In the Glance series, I tried to enhance the metaphor of the moment/abyss through the isolation of the figures which themselves can be seen as almost black holes and hoped also to evoke the ideas about darkening (skotos) and blind spots (scotoma). My sustained interest in the actual production of these paintings, both technically and metaphorically, was reduced to considerations of darkness and light which seemed appropriate to the discipline of painting.

By way of a contrast which was always intended, recent paintings have focused more on light than darkness and on light as the vehicle for color and symbolic, in a sense, of an opening toward life. Rather than dwelling on an abyss, I hoped to consider what Heidegger called the lichtung (the lighting - the clearing) in a series on paintings of semi-abstracted forest interiors.

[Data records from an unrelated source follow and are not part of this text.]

(* ===== verification/BatchProps.v ===== *)
(** * What a batch of instances of one service gets

    Without zone spreading, the heap-based batch placement makes the decisions
    of a linear reference: for each instance, the best of the candidates that
    still have room. Capacity, the one-per-node mode and determinism follow from
    the reference. With zone spreading they do not: the last section evaluates
    the code on inputs where an entry's recorded position is stale. *)

From S2P Require Import Prelude GoStrings Keys EventHistory Heap NodeHeap CacheProps SchedulerFacts.
From S2P Require Import Placement PlacementProps.

Local Open Scope Z_scope.

(** ** The reference *)

(** The first of the best entries, by linear search. *)
Fixpoint bestEntry (es : list nodeHeapEntry) : option nodeHeapEntry :=
  match es with
  | [] => None
  | e :: es' => match bestEntry es' with
                | Some b => if entryLess b e then Some b else Some e
                | None => Some e
                end
  end.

Still enframed in a cinematographic moment, the recent color paintings are meant to provide both a revealing of the small miracle of light and an impression of phenomenal experience itself. At the simplest level, the images in the most recent paintings are meant to be like the backgrounds in films - like a ghost world, there but almost unnoticed - where focus, solidity and depth of field are eroded within an ongoing and purely qualitative continuity. I want the image to represent an obvious physical phenomenon but also an invisible phenomenon - a memory or sense of deja vu. Most importantly, the ‘reality’ of the images is always in question.